Estamos a gerar quantidades vastas de dados. A maior parte deles é armazenada em infraestruturas que se deterioram em menos de uma década.
O Projeto Silica da Microsoft oferece um modelo diferente.
Os dados são escritos diretamente no vidro usando lasers de femtosegundo.
O resultado é claro.
• Vida útil superior a 10.000 anos.
• Sem necessidade de energia ou refrigeração.
• Resistente ao calor, água e radiação.
• Aproximadamente 4,8 TB armazenados numa lasca do tamanho de uma mão.
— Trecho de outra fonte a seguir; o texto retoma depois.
(** * Reddit Mastermind: planning and validation engine

    A shallow embedding of the calendar planner
    ([lib/utils/date.ts], [lib/algorithm/subreddit-strategy.ts],
    [lib/algorithm/keyword-strategy.ts], [lib/algorithm/persona-matcher.ts],
    [lib/algorithm/content-generator.ts], [lib/algorithm/validators.ts])
    and theorems about it.

    Modelling conventions.
    - A [Date] is its time value, an integer number of milliseconds ([Z]).
      Local time is UTC shifted by a fixed offset [tzOffset] (no daylight
      saving transitions).
    - A JavaScript number that is not an integer by construction (a value of
      [Math.random()], a ratio, a percentage) is an exact rational ([Q]).
    - [Math.random()] is a sequence [random : nat -> Q] of the exact values
      of the numbers drawn; the number of values consumed so far is threaded
      through the computation. A decimal literal that a draw is compared
      with is the exact value of the binary64 number the literal denotes
      ([double_0_6] for [0.6]), so the comparison is the code's. A literal
      that a quotient of two counts is compared with is the decimal
      fraction: for counts below 2^45 the rounded quotient is above the
      rounded literal exactly when the exact quotient is above the fraction.
    - [Math.floor(Math.random() * n)] is the floor of the exact product
      ([floorTimes]). The code rounds the product to binary64 first, which
      at a draw just below a multiple of [1/n] can give the next whole
      number, never [n] itself; the theorems about these floors state their
      range and nothing finer.
    - An exception is the [Throw] branch of [Result]; object state (the
      strategy classes' private maps) is threaded explicitly by the monad [M].
    - A [Map] that is only read by key is a [gmap]; a [Map] whose iteration
      order is observable is an insertion-ordered association list ([omap]).
    - A message built by a template literal is a constructor of [Message]
      carrying the interpolated values; number formatting is not modelled.
    - A string is a sequence of one-unit characters; [toLowerCase] folds
      the letters A to Z only, white space is that of ASCII, and the length
      of a word is its number of units. On a text with characters outside
      ASCII the code's lower-casing and word lengths can differ from these;
      the theorem on titles that are equal after lower-casing is therefore
      proved for every lower-casing function. *)

From Stdlib Require Import ZArith QArith Qround Qabs Ascii String Lia.
From stdpp Require Import base option list strings gmap pretty.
Um avanço recente melhora a viabilidade.
A Microsoft demonstrou armazenamento usando vidro de borossilicato. Este é significativamente mais barato e mais acessível do que a sílica fundida.
Eles também introduziram “ voxels de fase”.
• Menos pulsos de laser necessários.
• Menor consumo de energia.
• Processo de escrita mais simples.
Isto é armazenamento frio verdadeiro.
Escreva uma vez. Armazene indefinidamente. Mínimo overhead operacional.
Resolve uma questão estrutural.
Os dados digitais não são permanentes. Deterioram-se, tornam-se ilegíveis ou são perdidos à medida que os sistemas falham.
O Projeto Silica foi concebido para dados que devem perdurar.
Registos científicos. Arquivos culturais. História a longo prazo.
Espera-se que a implementação comercial ocorra entre 2027 e 2030.
A restrição continua a ser o custo do laser. No entanto, é provável que este diminua com o tempo.
A implicação é simples.
O futuro do armazenamento de dados a longo prazo pode não ser uma infraestrutura ativa.
Pode ser físico, passivo e construído para durar milénios.